For me, Portland is a city of transformation. Bars with music acts alone are all well and good, but the unique aspect of the Goodfoot is its Last Thursdays, where local artists display their works around the red felt tables that stand on hardwood floors once the domain of an old Freemason Lodge. Still today the faint markings of the t-cross and sextant can be seen on these floors, the symbol of the Masons.
After a couple of pints, and tilting one of the pinball machines, I settle into a corner booth on the upper level to purvey a scene of locals that drift in between the pool players, drinks in hand, eyeing the paintings hung on the walls that surround the pool room.
A variety of people live in this neighborhood, many appear to be local.
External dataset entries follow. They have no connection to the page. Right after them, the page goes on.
(** * Broadcast campaigns of the messaging-bot backend

    A shallow embedding of the broadcast code of the repository:
    - [TelegramBroadcastService] (internal/services/cleanup_service.go),
    - [BroadcastService] (the service file with [SendBroadcast] and
      [UpdateBroadcast]),
    - [WhatsAppService.BroadcastMessage] with [processBroadcastBatch] and
      [SendMessage] (internal/services/cleanup_service.go).

    Go code that talks to a database, a clock, an id generator and two HTTP
    gateways becomes explicit state passing: a [World] holds the tables the
    services read and write, and the state of everything outside the process.
    Each Go function that returns an [error] becomes a computation in the
    monad [M], which returns either an [error] or a value, and the next
    world; a run-time panic is a third way to end, kept apart from the
    error values wherever the code looks at an [err]. *)

From Stdlib Require Import ZArith String List Lia.
From stdpp Require Import base gmap strings list pretty.

Local Open Scope string_scope.
Local Open Scope Z_scope.

(** ** Identifiers, instants and Go errors *)

(** [uuid.UUID] values are opaque 128-bit identifiers: only equality is used. *)
Abbreviation UUID := N (only parsing).

(** [time.Time] as nanoseconds since the epoch; [time.Duration] is an int64
    count of nanoseconds. *)
Abbreviation Time := Z (only parsing).

Definition wrap64 (z : Z) : Z := (z + 2 ^ 63) mod 2 ^ 64 - 2 ^ 63.

Definition Second : Z := 1000000000.

(** [time.Duration(n) * time.Second]: an int64 product. *)
Definition Duration_mul (n d : Z) : Z := wrap64 (n * d).

(** [t.Add(d)]. *)
Definition Time_Add (t : Z) (d : Z) : Z := t + d.

(** The ways a call ends without a result.  The first four are the
    [error] values the services see: [ErrRecordNotFound] is what [First]
    gives on an absent row, [ErrDuplicateKey] what an INSERT gives on an
    existing primary key, [ErrStorage] any other failure of the database,
    and [Errorf] an error built with [fmt.Errorf] or received from a
    gateway.  [Panic] is no error value: it is a run-time panic (an index
    out of range), which no [if err != nil] of the callers sees and which
    ends every function on the stack. *)
Inductive error : Type :=
| ErrRecordNotFound
| ErrDuplicateKey
| ErrStorage (detail : string)
| Errorf (msg : string)
| Panic (msg : string).

(** [err.Error()] *)
Definition Error (e : error) : string :=
  match e with
  | ErrRecordNotFound => "record not found"
  | ErrDuplicateKey => "duplicate key value violates unique constraint"
  | ErrStorage detail => detail
  | Errorf msg => msg
  | Panic msg => msg
  end.

(** ** Models *)

(** [models.TelegramBroadcast].  The counters are Go [int]s; they only ever
    hold numbers between [0] and the length of a slice, so no wrap-around
    occurs.  [Recipients] are int64 chat ids. *)
Module TelegramBroadcast.
Record t : Type := mk {
  ID : UUID;
  Name : string;
  Message : string;
  Recipients : list Z;
  Status : string;
  SuccessCount : Z;
  FailureCount : Z;
  UserID : UUID;
  CreatedAt : Time;
  UpdatedAt : Time;
  SentAt : option Time;
  CompletedAt : option Time
}.

Definition set_Name (v : string) (b : t) : t :=
  mk (ID b) v (Message b) (Recipients b) (Status b) (SuccessCount b)
     (FailureCount b) (UserID b) (CreatedAt b) (UpdatedAt b) (SentAt b)
     (CompletedAt b).
Definition set_Message (v : string) (b : t) : t :=
  mk (ID b) (Name b) v (Recipients b) (Status b) (SuccessCount b)
     (FailureCount b) (UserID b) (CreatedAt b) (UpdatedAt b) (SentAt b)
     (CompletedAt b).
Definition set_Recipients (v : list Z) (b : t) : t :=
  mk (ID b) (Name b) (Message b) v (Status b) (SuccessCount b)
     (FailureCount b) (UserID b) (CreatedAt b) (UpdatedAt b) (SentAt b)
     (CompletedAt b).
Definition set_Status (v : string) (b : t) : t :=
  mk (ID b) (Name b) (Message b) (Recipients b) v (SuccessCount b)
     (FailureCount b) (UserID b) (CreatedAt b) (UpdatedAt b) (SentAt b)
     (CompletedAt b).
Definition set_SuccessCount (v : Z) (b : t) : t :=
  mk (ID b) (Name b) (Message b) (Recipients b) (Status b) v
     (FailureCount b) (UserID b) (CreatedAt b) (UpdatedAt b) (SentAt b)
     (CompletedAt b).
Definition set_FailureCount (v : Z) (b : t) : t :=
  mk (ID b) (Name b) (Message b) (Recipients b) (Status b) (SuccessCount b)
     v (UserID b) (CreatedAt b) (UpdatedAt b) (SentAt b) (CompletedAt b).
Definition set_UpdatedAt (v : Time) (b : t) : t :=
  mk (ID b) (Name b) (Message b) (Recipients b) (Status b) (SuccessCount b)
     (FailureCount b) (UserID b) (CreatedAt b) v (SentAt b) (CompletedAt b).
Definition set_SentAt (v : option Time) (b : t) : t :=
  mk (ID b) (Name b) (Message b) (Recipients b) (Status b) (SuccessCount b)
     (FailureCount b) (UserID b) (CreatedAt b) (UpdatedAt b) v
     (CompletedAt b).
Definition set_CompletedAt (v : option Time) (b : t) : t :=
  mk (ID b) (Name b) (Message b) (Recipients b) (Status b) (SuccessCount b)
     (FailureCount b) (UserID b) (CreatedAt b) (UpdatedAt b) (SentAt b) v.
End TelegramBroadcast.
The First Thursday crowd of the modern Pearl District are nowhere to be seen. I find myself asking, is this a place where art imitates life, or life imitates the art? Music from a bass guitar riff rumbles against the wood floor as the band takes the stage below. In a bar full of people, I am left alone in my corner, at yet with no one at my table, I feel oddly at home. The Goodfoot represents all that is wonderful about Portland. This place doesn’t simply want to just cater alcohol to its customers; it offers a voice in Southeast Portland. Part art gallery, part social gathering place, part musical display.
The Goodfoot has its own personality. In my booth I hear its voice asking me, “What do you have to contribute?” And my response, is nothing more than to take a mental snapshot of a new breed of bar, and reply back with, “Do you think I have it in my soul to become a new breed of man?” The answer returned is silence intermixed with the sounds of cue balls, clinking glasses, and snare drums from below.